5. Las clases de psicologías especializadas y sus paradojas: Psicologías «efectivas» y psicologías «salvíficas»; psicologías «públicas» y psicologías «privadas».
5.1. Se comprende entonces la floración característica de los centros de psicología académica resultantes de unas muy determinadas transformaciones sociales acontecidas en las sociedades industriales occidentales a finales del pasado siglo y en los albores del presente. No es ésta ciertamente la ocasión para desarrollar lo que por lo demás requiere de desarrollos pormenorizados - desarrollos sin duda necesarios para verificar plenamente nuestra propuesta -, por lo que nos hemos de limitar por el momento a sugerir al respecto lo que sigue: Que, básicamente a raíz de las migraciones masivas de población campesina a los grandes centros industriales y de la consiguiente necesidad de (re)organizar esta población en unos nuevos contextos socio-culturales muy determinados - básicamente estos cuatro: el contexto industrial y laboral, el contexto escolar y educativo, el contexto jurídico y policial y el contexto médico y psiquiátrico -, nos será dado percibir, abriéndose paso a través de estos contextos (con modulaciones sin duda diferentes en cada uno de ellos en virtud de las diversas configuraciones normativas que en cada caso entran en conflicto) una expansión masiva de la figura general que aquí hemos diseñado, y por consiguiente una creciente multiplicación de relaciones psicológicas (y por tanto de psicología mundana) entre ellos. Expansión masiva ésta que hemos de entender antes que nada en su sentido más crudo de precipitación masiva de población sometida a dicha situación, lo que explica precisamente que puedan adquirir proporciones significativas los costes sociales - respecto del funcionamiento de las propias estructuras sociales de poder que generan esta situación - de una expansión no controlada de semejantes relaciones psicológicas. La intervención psicológica especializada tenderá a efectuar dicho control: y sólo podrá hacer esto intentando reintegrar a los sujetos, hasta donde sea posible, en marcos normativos menos susceptibles de difundir esta expansión, lo que a la postre exigirá la remodelación o incluso la planificación o el diseño de dichos marcos (hasta donde, a su vez, las condiciones socio-políticas de fondo lo permitan) de modo que la expansión psicológica quede aminorada o diluida hasta el punto en que no tenga efectos sociales perturbadores sobre los propios contextos que han generado dicha expansión.

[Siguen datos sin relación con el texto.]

(** X21: When nobody has the e-mail address, an empty address, an empty name or a
    password of fewer than eight bytes is refused with the error of the
    first of these checks that fails, after the lookup alone: nothing is
    saved.  (The lookup is made even for the empty address.) *)
Theorem CreateMember_refuses_invalid_input (email name password : string)
    (s : St W call) :
  reports_nobody (fst (FindByEmail (repo uc) email (fst s))) = true ->
  (String.eqb email "" || String.eqb name "" || Nat.ltb (String.length password) 8)
    = true ->
  CreateMember uc email name password s =
    (Returned
       (None,
        Some (if String.eqb email "" then ErrInvalidEmail
              else if String.eqb name "" then ErrInvalidName
              else ErrInvalidPassword)),
     (snd (FindByEmail (repo uc) email (fst s)), snd s ++ [CallFindByEmail email])).
Proof.
  intros Habs Hbad. rewrite (CreateMember_after_lookup _ _ _ _ Habs).
  unfold bind, NewMember.
  destruct (String.eqb email ""); [reflexivity|].
  destruct (String.eqb name ""); [reflexivity|].
  destruct (Nat.ltb (String.length password) 8); [reflexivity | discriminate].
Qed.

(** X22: When nobody has the e-mail address and the input is valid, the
    repository is asked once to save a member with the given address, name
    and password and equal creation and update times; the answer of [Save]
    decides the result, its error coming back as it is.  The saved member
    verifies the given password and no other. *)
Theorem CreateMember_saves_the_member (email name password : string) (s : St W call) :
  reports_nobody (fst (FindByEmail (repo uc) email (fst s))) = true ->
  email <> "" ->
  name <> "" ->
  8 <= String.length password ->
  exists (id : string) (now : Time) (w1 : W),
    let m := mkMember id email name password now now in
    CreateMember uc email name password s =
      (Returned match fst (Save (repo uc) (Some m) w1) with
                | None => (Some m, None)
                | Some err => (None, Some err)
                end,
       (snd (Save (repo uc) (Some m) w1),
        snd s ++ [CallFindByEmail email; CallSave (Some m)])) /\
    forall attempt : string, VerifyPassword m attempt = true <-> attempt = password.
Proof.
  intros Habs He Hn Hp. rewrite (CreateMember_after_lookup _ _ _ _ Habs).
  unfold bind at 1, NewMember.
  apply String.eqb_neq in He, Hn. rewrite He, Hn.
  assert (Hlen : Nat.ltb (String.length password) 8 = false)
    by (apply Nat.ltb_ge; exact Hp).
  rewrite Hlen. unfold bind at 1 2, effect, ret. cbn [fst snd].
  set (w0 := snd (FindByEmail (repo uc) email (fst s))).
  exists (fst (uuid_New (runtime uc) (snd (time_Now (runtime uc) w0)))),
    (fst (time_Now (runtime uc) w0)),
    (snd (uuid_New (runtime uc) (snd (time_Now (runtime uc) w0)))).
  cbn zeta. split.
  - destruct (time_Now (runtime uc) w0) as [now wa]. cbn [fst snd].
    destruct (uuid_New (runtime uc) wa) as [id wb]. cbn [fst snd].
    unfold bind. rewrite member_invoke_eq. cbn [fst snd].
    rewrite <- app_assoc. cbn [app].
    destruct (fst (Save (repo uc) _ wb)); reflexivity.
  - intros attempt. unfold VerifyPassword. cbn [member_password].
    rewrite String.eqb_eq. split; congruence.
Qed.

(** X23: One member per e-mail address: when a call has returned a member to
    a repository that keeps what it saved, the call that follows it with the
    same address fails with [ErrMemberAlreadyExists] after the lookup alone,
    whatever its name and password. *)
Theorem CreateMember_once_per_email (email name name' password password' : string)
    (m : Member) (s s1 : St W call) :
  keeps_members (repo uc) ->
  CreateMember uc email name password s = (Returned (Some m, None), s1) ->
  exists w' : W,
    CreateMember uc email name' password' s1 =
      (Returned (None, Some ErrMemberAlreadyExists),
       (w', snd s1 ++ [CallFindByEmail email])).
Proof.
  intros Hkeep Hrun.
  assert (Hsaved : exists w w',
             Save (repo uc) (Some m) w = (None, w') /\ fst s1 = w' /\
             member_email m = email).
  { unfold CreateMember in Hrun. unfold bind at 1 in Hrun.
    rewrite member_invoke_eq in Hrun. cbn [fst snd] in Hrun.
    destruct (fst (FindByEmail (repo uc) email (fst s))) as [found lookupErr].
    cbn [fst snd] in Hrun.
    destruct (match lookupErr with
              | Some err =>
                  if negb (errors_Is err Domain_ErrMemberNotFound) then Some err else None
              | None => None
              end); [discriminate|].
    destruct found; [discriminate|].
    unfold bind at 1, NewMember in Hrun.
    destruct (String.eqb email ""); [discriminate|].
    destruct (String.eqb name ""); [discriminate|].
    destruct (Nat.ltb (String.length password) 8); [discriminate|].
    unfold bind, effect, ret in Hrun. cbn [fst snd] in Hrun.
    destruct (time_Now (runtime uc) _) as [now wa]. cbn [fst snd] in Hrun.
    destruct (uuid_New (runtime uc) wa) as [id wb]. cbn [fst snd] in Hrun.
    rewrite member_invoke_eq in Hrun. cbn [fst snd] in Hrun.
    destruct (Save (repo uc) _ wb) as [saveErr wc] eqn:Hsave.
    cbn [fst snd] in Hrun. destruct saveErr; [discriminate|].
    injection Hrun as <- <-. exists wb, wc. now rewrite Hsave. }
  destruct Hsaved as (w & w' & Hsave & Hw & Hemail).
  destruct (Hkeep m w w' Hsave) as (q & w'' & Hfind).
  exists w''. apply (CreateMember_existing email name' password' q).
  now rewrite Hw, <- Hemail.
Qed.

(** X24: [UpdateMember] only renames.  With an empty name it fails with
    [ErrInvalidName] after the lookup alone; otherwise the member handed to
    [Update] has the new name and the current time as its update time, and
    the identifier, address, password and creation time it had; the answer
    of [Update] decides the result. *)
Theorem UpdateMember_only_renames (id name : string) (m : Member) (w1 : W)
    (s : St W call) :
  FindByID (repo uc) id (fst s) = ((Some m, None), w1) ->
  let m' := mkMember (member_id m) (member_email m) name (member_password m)
              (member_createdAt m) (fst (time_Now (runtime uc) w1)) in
  let upd := Update (repo uc) m' (snd (time_Now (runtime uc) w1)) in
  UpdateMember uc id name s =
    if String.eqb name "" then
      (Returned (None, Some ErrInvalidName), (w1, snd s ++ [CallFindByID id]))
    else
      (Returned match fst upd with
                | None => (Some m', None)
                | Some err => (None, Some err)
                end,
       (snd upd, snd s ++ [CallFindByID id; CallUpdate m'])).
Proof.
  intros Hfind m' upd. unfold UpdateMember.
  unfold bind at 1. rewrite member_invoke_eq, Hfind. cbn [fst snd].
  unfold bind at 1, callMethod, UpdateName.
  destruct (String.eqb name ""); [reflexivity|].
  cbn [fst snd]. destruct (time_Now (runtime uc) w1) as [now w2] eqn:Hnow.
  cbn [fst snd] in *. unfold bind. rewrite member_invoke_eq.
  cbn [fst snd member_id member_email member_name member_password member_createdAt].
  fold m'. fold upd. rewrite <- app_assoc. cbn [app].
  destruct (fst upd); reflexivity.
Qed.
End Members.

Section MemberNames.
Import MemberDomain MemberApp.
Context {W C : Type} (rt : Runtime W).

Lemma last_cons {A : Type} (l : list A) (a d : A) :
  List.last (a :: l) d = List.last l a.
Proof.
  revert a d. induction l as [|b l IH]; intros a d; [reflexivity|].
  change (List.last (a :: b :: l) d) with (List.last (b :: l) d).
  now rewrite !IH.
Qed.
(** * convhull_3d: the 3-D quickhull of hrtf_builder, and its specification

    A shallow embedding of [convexhull_3d/convhull_3d.h] (the routine
    [convhull_3d_build] and the helpers it calls) and the proofs of the
    properties the specification states about it.

    Layout of the embedding:
    - [CH_FLOAT] arithmetic is an interface ([CH_FLOAT_ops]); the code is
      written once over it.  Two instances are given: IEEE binary64
      (Rocq's primitive floats, what the C code runs on) and the real numbers
      (exact arithmetic, for the statements that are about geometry).
    - what the C library provides ([qsort], [rand], [RAND_MAX]) is an
      interface too ([Libc]).
    - an array read whose index is data dependent is a [lookup] that ends the
      run in [Fault] when the index is outside the array.
    - the arrays are lists and the embedding is about their contents:
      allocation, [realloc] and [free] are left out, and so is the
      [sort_int] of the scratch vector [fVec] in the simplex loop, whose
      result the code does not read.

    The second part embeds what is around the hull: the exporters and the
    reader of [convhull_3d.h] ([convhull_3d_export_obj],
    [convhull_3d_export_m], [extractVerticesFromObjFile]) and
    the whole of [hrtf_builder.cpp], the program that reads a folder of wav
    files, builds the hull of the measurement positions and writes
    [hrir_base.bin].
    - a file that is written is the list of its lines (one constructor for
      each [fprintf]) or of its bytes; a file that is read is its bytes, or
      its characters for the obj file that [extractVerticesFromObjFile]
      reads.
    - a C++ run returns, throws a [std::runtime_error] or has undefined
      behaviour ([run]).
    - [float] is an interface ([FLOAT_ops], and [FLOAT_io] for [atof] and
      the bytes of an object); [char] is signed and objects are little
      endian, as on the platforms the tool is built for. *)

From Stdlib Require Import String Ascii.
From Stdlib.Strings Require Import Byte.
From Stdlib Require Import PrimFloat.
From Stdlib Require Uint63 FloatAxioms.
From Stdlib Require Import ZArith List Bool Lia Permutation Sorted.
From Stdlib Require Import Reals Lra.
Import ListNotations.

Local Open Scope Z_scope.

(* ------------------------------------------------------------------ *)
(** ** Outcomes: a run either returns or performs an out-of-bounds access *)

Inductive outcome (A : Type) : Type :=
| Ok (a : A)
| Fault.
Arguments Ok {A} a.
Arguments Fault {A}.

Definition bind {A B : Type} (m : outcome A) (k : A -> outcome B) : outcome B :=
  match m with
  | Ok a => k a
  | Fault => Fault
  end.

Notation "x <- m ;; k" := (bind m (fun x => k))
  (at level 61, m at next level, right associativity).
Notation "' pat <- m ;; k" := (bind m (fun x => match x with pat => k end))
  (at level 61, pat pattern, m at next level, right associativity).

(** [a[i]] for an [int] index [i]. *)
Definition lookup {A : Type} (a : list A) (i : Z) : outcome A :=
  if i <? 0 then Fault
  else match nth_error a (Z.to_nat i) with
       | Some x => Ok x
       | None => Fault
       end.

Fixpoint mapM {A B : Type} (f : A -> outcome B) (l : list A) : outcome (list B) :=
  match l with
  | [] => Ok []
  | a :: l' => b <- f a ;; bs <- mapM f l' ;; Ok (b :: bs)
  end.

(* ------------------------------------------------------------------ *)
(** ** The arithmetic of [CH_FLOAT] *)

Class CH_FLOAT_ops (F : Type) : Type := {
  fzero : F;                      (* 0.0 *)
  fone : F;                       (* 1.0 *)
  fadd : F -> F -> F;
  fsub : F -> F -> F;
  fmul : F -> F -> F;
  fdiv : F -> F -> F;
  fneg : F -> F;
  fsqrt : F -> F;
  flt : F -> F -> bool;           (* a < b *)
  feq : F -> F -> bool;           (* a == b *)
  of_int : Z -> F;                (* an int converted to CH_FLOAT *)
  of_int_float : Z -> F;          (* (float)n, promoted to CH_FLOAT *)
  CH_NOISE_VAL : F;               (* 0.0000001 *)
  lit_2_23em13 : F;               (* 2.23e-13 *)
  lit_2_23ep13 : F                (* 2.23e+13 *)
}.

(** What [convhull_3d.h] takes from the C library.  [rand n] is the value the
    [n]-th call of [rand()] returns. *)
Class Libc : Type := {
  qsort : forall {A : Type}, (A -> A -> Z) -> list A -> list A;
  rand : nat -> Z;
  RAND_MAX : Z
}.

(** The contract of [qsort]: the array is permuted, and when the comparison
    is a total preorder on the elements of the array the result is in order. *)
Class LibcSpec (L : Libc) : Prop := {
  qsort_perm : forall (A : Type) (cmp : A -> A -> Z) (l : list A),
      Permutation l (qsort cmp l);
  qsort_sorted : forall (A : Type) (cmp : A -> A -> Z) (l : list A),
      (forall a b, In a l -> In b l -> cmp a b <= 0 \/ cmp b a <= 0) ->
      (forall a b c, In a l -> In b l -> In c l ->
                     cmp a b <= 0 -> cmp b c <= 0 -> cmp a c <= 0) ->
      StronglySorted (fun a b => cmp a b <= 0) (qsort cmp l)
}.

Declare Scope ch_scope.
Delimit Scope ch_scope with ch.
Infix "+" := fadd : ch_scope.
Infix "-" := fsub : ch_scope.
Infix "*" := fmul : ch_scope.
Infix "/" := fdiv : ch_scope.
Notation "- x" := (fneg x) : ch_scope.
Infix "<?" := flt : ch_scope.
Infix "==?" := feq (at level 70) : ch_scope.

Definition CH_MAX_NUM_FACES : Z := 50000.

(** The number of dimensions, [d = 3] in [convhull_3d_build]. *)
Definition d : Z := 3.

(* structs for qsort *)
Record float_w_idx (F : Type) : Type := mk_float_w_idx { fw_val : F; fw_idx : Z }.
Arguments mk_float_w_idx {F} _ _.
Arguments fw_val {F} _.
Arguments fw_idx {F} _.
(* ================================================================== *)
(** ** Data model *)

(** The product dictionary: the keys the pipeline reads. [tags] is never
    read, and [price] is read into a local that is never used. *)
Module Product.
Record t : Type := mk {
  id : option str;
  title : option str;
  description : option str;
  vendor : option str;
  product_type : option str;
  seo_title : option str;
  seo_description : option str
}.
End Product.

Module Issue.
Record t : Type := mk {
  type : str;
  severity : str;
  message : str
}.
End Issue.

Module AuditResult.
Record t : Type := mk {
  product_id : str;
  product_title : str;
  issues_found : Z;
  issues : list Issue.t;
  severity : str
}.
End AuditResult.

Module Optimization.
Record t : Type := mk {
  product_id : str;
  original_description : str;
  optimized_description : option str;
  optimized_seo_title : option str;
  optimized_seo_description : option str;
  improvements_made : list str
}.
End Optimization.

Module ProcessingResult.
Record t : Type := mk {
  product_id : str;
  product_title : str;
  audit : AuditResult.t;
  optimization : option Optimization.t;
  action_required : bool;
  priority : str
}.
End ProcessingResult.

(** The update payload; [updates] is the dictionary built by successive
    assignments, kept as the list of its (key, value) pairs in insertion
    order. *)
Module Payload.
Record t : Type := mk {
  product_id : str;
  updates : list (str * str)
}.
End Payload.

(** The statistics dictionary; [priority_breakdown] is the dictionary of the
    five counters, kept as the list of its (key, value) pairs in insertion
    order. *)
Module Statistics.
Record t : Type := mk {
  total_products_processed : Z;
  products_with_issues : Z;
  products_optimized : Z;
  total_issues_found : Z;
  priority_breakdown : list (str * Z);
  completion_rate : str
}.
End Statistics.

(* ================================================================== *)
(** ** checker_mcp.py *)

Module CheckerMCP.

Definition MIN_DESCRIPTION_LENGTH : Z := 100.
Definition MIN_SEO_TITLE_LENGTH : Z := 30.
Definition MIN_SEO_DESCRIPTION_LENGTH : Z := 80.
Definition MAX_SEO_DESCRIPTION_LENGTH : Z := 160.

Definition PREMIUM_KEYWORDS : list str :=
  map lit ["premium"; "luxury"; "exclusive"; "professional"; "exceptional"]%string.
Definition CTA_KEYWORDS : list str :=
  map lit ["discover"; "experience"; "transform"; "elevate"; "shop now";
           "order"; "buy"]%string.
Definition BENEFIT_KEYWORDS : list str :=
  map lit ["benefits"; "results"; "improves"; "enhances"; "reduces";
           "promotes"]%string.

Definition _check_description (description : str) : list Issue.t :=
  let issues := [] in
  let issues :=
    if (len description <? MIN_DESCRIPTION_LENGTH)%Z
    then issues ++ [Issue.mk (lit "description_length") (lit "high")
                      (lit "Description too short (" ++ of_int (len description)
                       ++ lit " chars). Minimum: "
                       ++ of_int MIN_DESCRIPTION_LENGTH)]
    else issues in
  let issues :=
    if negb (truthy description) || eqb (strip description) (lit "")
    then issues ++ [Issue.mk (lit "missing_description") (lit "critical")
                      (lit "Product description is missing")]
    else issues in
  let vague_terms := map lit ["good"; "nice"; "stuff"; "things"; "really"]%string in
  let found_vague :=
    filter (fun term => contains (lower term) (lower description)) vague_terms in
  let issues :=
    match found_vague with
    | _ :: _ =>
        issues ++ [Issue.mk (lit "vague_language") (lit "medium")
                     (lit "Contains vague terms: " ++ join (lit ", ") found_vague)]
    | [] => issues
    end in
  issues.

Definition _check_seo_fields (product : Product.t) : list Issue.t :=
  let issues := [] in
  let seo_title := get (Product.seo_title product) (lit "") in
  let seo_description := get (Product.seo_description product) (lit "") in
  let issues :=
    if negb (truthy seo_title) || (len seo_title <? MIN_SEO_TITLE_LENGTH)%Z
    then issues ++ [Issue.mk (lit "seo_title") (lit "high")
                      (lit "SEO title missing or too short")]
    else issues in
  let issues :=
    if negb (truthy seo_description)
    then issues ++ [Issue.mk (lit "seo_description_missing") (lit "high")
                      (lit "SEO description is missing")]
    else if (len seo_description <? MIN_SEO_DESCRIPTION_LENGTH)%Z
    then issues ++ [Issue.mk (lit "seo_description_short") (lit "medium")
                      (lit "SEO description too short ("
                       ++ of_int (len seo_description) ++ lit " chars)")]
    else if (len seo_description >? MAX_SEO_DESCRIPTION_LENGTH)%Z
    then issues ++ [Issue.mk (lit "seo_description_long") (lit "low")
                      (lit "SEO description too long ("
                       ++ of_int (len seo_description) ++ lit " chars). Max: "
                       ++ of_int MAX_SEO_DESCRIPTION_LENGTH)]
    else issues in
  issues.
(** Account A with peer P1 (scenario 1 has run) and a second, empty
    account B on 10.1.0.0/24 with a setup key of its own. *)
Definition world_two_accounts : World :=
  {| statuses := statuses server_samples.world1;
     accounts :=
       <[ "B" := {| Account_Id := "B";
                    Account_SetupKeys :=
                      {[ "KB" := {| SetupKey_Key := "KB"; SetupKey_UsedTimes := 0%N;
                                    SetupKey_UsageLimit := 5%N;
                                    SetupKey_ExpiresAt := 1000%Z;
                                    SetupKey_Revoked := false |} ]};
                    Account_Network :=
                      {| Network_Net := {| IPNet_IP := ipv4 10 1 0 0; IPNet_ones := 24%N |};
                         Network_LastIP := None |};
                    Account_Peers := ∅ |} ]>
         (accounts server_samples.world1) |}.

(** Scenarios 1 and 2 have run: P1 and P2 are registered in account A. *)
Definition world12 : World :=
  (AddPeer "K" (server_samples.proposed "P2" "b") 2%Z server_samples.fresh0 true
           server_samples.world1).2.

(** The public key of P1 is registered a second time, into account B. *)
Definition world_P1_twice : World :=
  (AddPeer "kb" (server_samples.proposed "P1" "b") 2%Z server_samples.fresh0 true
           world_two_accounts).2.
(** * run_prog.py: a simulated diagnostic console for an Alveo U50 card

    Shallow embedding of [src/run_prog.py] and the properties of its
    startup sequencer, its four diagnostic operations and its menu loop.

    Conventions of the embedding.
    - A Python [str] is a [string]; text is taken to be ASCII except for the
      block character of the progress bar, which is written as its UTF-8
      bytes. [lower], [strip] and [splitlines] are exact on ASCII text.
    - A Python [int] is a [Z]; a Python [float] is a binary64 [float] of the
      kernel, with the same rounding as CPython's arithmetic.
    - Randomness is an infinite tape of raw draws [nat -> N] read through a
      cursor; every call of the [random] module consumes one cell and maps it
      into the range of the call, so that quantifying over tapes covers every
      sequence of results the library can return.
    - Effects are a trace of events (writes to stdout and stderr, sleeps,
      shell commands) with an outcome: a value, [sys.exit] or an uncaught
      exception. *)

From Stdlib Require Import ZArith String Ascii List Floats Uint63 Lia Bool.
From stdpp Require Import gmap strings.

Set Warnings "-inexact-float".

(** ** Python strings *)

Module PyStr.

Definition LF : ascii := "010"%char.
Definition CR : ascii := "013"%char.

(** The one-character string ["\n"]. *)
Definition nl : string := String LF "".

(** [s.startswith(p)] *)
Fixpoint startswith (p s : string) : bool :=
  match p, s with
  | EmptyString, _ => true
  | String _ _, EmptyString => false
  | String a p', String b s' => Ascii.eqb a b && startswith p' s'
  end.

(** [p in s] *)
Fixpoint contains (p s : string) : bool :=
  startswith p s ||
  match s with
  | EmptyString => false
  | String _ s' => contains p s'
  end.

Definition lower_char (c : ascii) : ascii :=
  let n := nat_of_ascii c in
  if (65 <=? n)%nat && (n <=? 90)%nat then ascii_of_nat (n + 32) else c.

(** [s.lower()] *)
Fixpoint lower (s : string) : string :=
  match s with
  | EmptyString => EmptyString
  | String c s' => String (lower_char c) (lower s')
  end.

(** [c.isspace()] on ASCII: TAB, LF, VT, FF, CR, FS, GS, RS, US, space. *)
Definition isspace (c : ascii) : bool :=
  let n := nat_of_ascii c in
  ((9 <=? n)%nat && (n <=? 13)%nat) || ((28 <=? n)%nat && (n <=? 32)%nat).

Fixpoint lstrip (s : string) : string :=
  match s with
  | EmptyString => EmptyString
  | String c s' => if isspace c then lstrip s' else s
  end.

Fixpoint rstrip (s : string) : string :=
  match s with
  | EmptyString => EmptyString
  | String c s' =>
      match rstrip s' with
      | EmptyString => if isspace c then EmptyString else String c EmptyString
      | r => String c r
      end
  end.

(** [s.strip()] *)
Definition strip (s : string) : string := rstrip (lstrip s).

(** [s.split(sep)] for a one-character separator. *)
Fixpoint split (sep : ascii) (s : string) : list string :=
  match s with
  | EmptyString => [EmptyString]
  | String c s' =>
      if Ascii.eqb c sep then EmptyString :: split sep s'
      else match split sep s' with
           | l :: ls => String c l :: ls
           | [] => [String c EmptyString]
           end
  end.

(** [s.split(sep, 1)] for a one-character separator. *)
Fixpoint split1 (sep : ascii) (s : string) : list string :=
  match s with
  | EmptyString => [EmptyString]
  | String c s' =>
      if Ascii.eqb c sep then [EmptyString; s']
      else match split1 sep s' with
           | l :: ls => String c l :: ls
           | [] => [String c EmptyString]
           end
  end.

(** [xs[-1]] of a non-empty list (the default is never used on the result
    of [split], which is never empty). *)
Definition last_item (xs : list string) : string := List.last xs EmptyString.

(** ASCII line boundaries of [str.splitlines]: LF, VT, FF, CR, FS, GS, RS. *)
Definition is_linebreak (c : ascii) : bool :=
  let n := nat_of_ascii c in
  ((10 <=? n)%nat && (n <=? 13)%nat) || ((28 <=? n)%nat && (n <=? 30)%nat).

(** [s.splitlines()]: CR LF counts as one boundary, and a final boundary
    opens no empty last line. *)
Fixpoint splitlines (s : string) : list string :=
  match s with
  | EmptyString => []
  | String c s' =>
      if is_linebreak c then
        match s' with
        | String d s'' =>
            if Ascii.eqb c CR && Ascii.eqb d LF
            then EmptyString :: splitlines s''
            else EmptyString :: splitlines s'
        | EmptyString => [EmptyString]
        end
      else match splitlines s' with
           | l :: ls =>
               match s' with
               | EmptyString => [String c EmptyString]
               | String _ _ => String c l :: ls
               end
           | [] => [String c EmptyString]
           end
  end.

(** The lines of a text written to a terminal: [text.split("\n")]. *)
Definition lines (text : string) : list string := split LF text.

(** [''.join(xs)] *)
Definition concat (xs : list string) : string :=
  fold_right String.append EmptyString xs.

(** [c * n] for a string [c]. *)
Fixpoint repeat_str (c : string) (n : nat) : string :=
  match n with
  | O => EmptyString
  | S n' => c +:+ repeat_str c n'
  end.

(** *** Integers to text *)

Definition digit_char (upper : bool) (d : Z) : ascii :=
  if (d <? 10)%Z then ascii_of_nat (48 + Z.to_nat d)
  else ascii_of_nat ((if upper then 55 else 87) + Z.to_nat d).

(** The digits of [n >= 0] in base [b], most significant first; [fuel]
    bounds the number of digits. *)
Fixpoint digits (upper : bool) (b : Z) (fuel : nat) (n : Z) (acc : string)
  : string :=
  match fuel with
  | O => acc
  | S fuel' =>
      let acc' := String (digit_char upper (n mod b)) acc in
      if (n / b =? 0)%Z then acc' else digits upper b fuel' (n / b) acc'
  end.

Definition natural (upper : bool) (b : Z) (n : Z) : string :=
  digits upper b (S (Z.to_nat (Z.log2 n))) n EmptyString.

(** [str(n)] *)
Definition str_int (n : Z) : string :=
  if (n <? 0)%Z then "-" +:+ natural false 10 (- n) else natural false 10 n.

(** [hex(n)] *)
Definition hex (n : Z) : string :=
  if (n <? 0)%Z then "-0x" +:+ natural false 16 (- n)
  else "0x" +:+ natural false 16 n.

(** [s.zfill(w)] for a string of digits. *)
Definition zfill (w : nat) (s : string) : string :=
  repeat_str "0" (w - String.length s) +:+ s.

(** [format(n, "X")] *)
Definition format_X (n : Z) : string :=
  if (n <? 0)%Z then "-" +:+ natural true 16 (- n) else natural true 16 n.

(** [format(n, "0wX")]: the sign counts in the width. *)
Definition format_0X (w : nat) (n : Z) : string :=
  if (n <? 0)%Z then "-" +:+ zfill (w - 1) (natural true 16 (- n))
  else zfill w (natural true 16 n).

(** [repr(s)] of a string without quotes or escapes. *)
Definition repr_str (s : string) : string := "'" +:+ s +:+ "'".

Fixpoint join (sep : string) (xs : list string) : string :=
  match xs with
  | [] => EmptyString
  | [x] => x
  | x :: xs' => x +:+ sep +:+ join sep xs'
  end.

(** [str(xs)] for a list of such strings. *)
Definition str_list (xs : list string) : string :=
  "[" +:+ join ", " (map repr_str xs) +:+ "]".

End PyStr.

(** ** Python floats *)

Module PyFloat.

(** [float(n)] for an [int] below [2^53] in magnitude. *)
Definition of_int (n : Z) : float :=
  if (n <? 0)%Z then PrimFloat.opp (PrimFloat.of_uint63 (Uint63.of_Z (- n)))
  else PrimFloat.of_uint63 (Uint63.of_Z n).

(** [int(x)]: truncation toward zero ([None] for nan and the infinities,
    where Python raises). *)
Definition to_int (x : float) : option Z :=
  match Prim2SF x with
  | S754_zero _ => Some 0%Z
  | S754_finite s m e =>
      let a := if (0 <=? e)%Z then Z.shiftl (Z.pos m) e
               else Z.shiftr (Z.pos m) (- e) in
      Some (if s then (- a)%Z else a)
  | _ => None
  end.

(** [m * 2^e * 100] rounded to the nearest integer, ties to even. *)
Definition hundredths (m : positive) (e : Z) : Z :=
  if (0 <=? e)%Z then Z.shiftl (Z.pos m * 100) e
  else
    let d := Z.shiftl 1 (- e) in
    let q := (Z.pos m * 100 / d)%Z in
    let r := (Z.pos m * 100 mod d)%Z in
    match (2 * r ?= d)%Z with
    | Lt => q
    | Gt => (q + 1)%Z
    | Eq => if Z.even q then q else (q + 1)%Z
    end.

Se comprende de este modo la institucionalización de la «atención psicológica» como un servicio público en semejantes situaciones; «público», en efecto, no ya porque dicha «atención» tenga que venir necesariamente administrada o suministrada por el Estado, sino en cuanto que, sean instituciones estatales u otras las que la asuman, dicha «atención» se suministra con independencia de que sean los propios individuos quienes, por iniciativa propia, lo soliciten. Público, sencillamente, porque serán determinadas estructuras públicas -en cuanto que políticas, o esencialmente asociadas al poder político- (estatales o no; por ejemplo, las grandes empresas) las primeras interesadas en disponer de un dique de contención a los posibles efectos sociales de la expansión masiva incontrolada de las relaciones psicológicas (8).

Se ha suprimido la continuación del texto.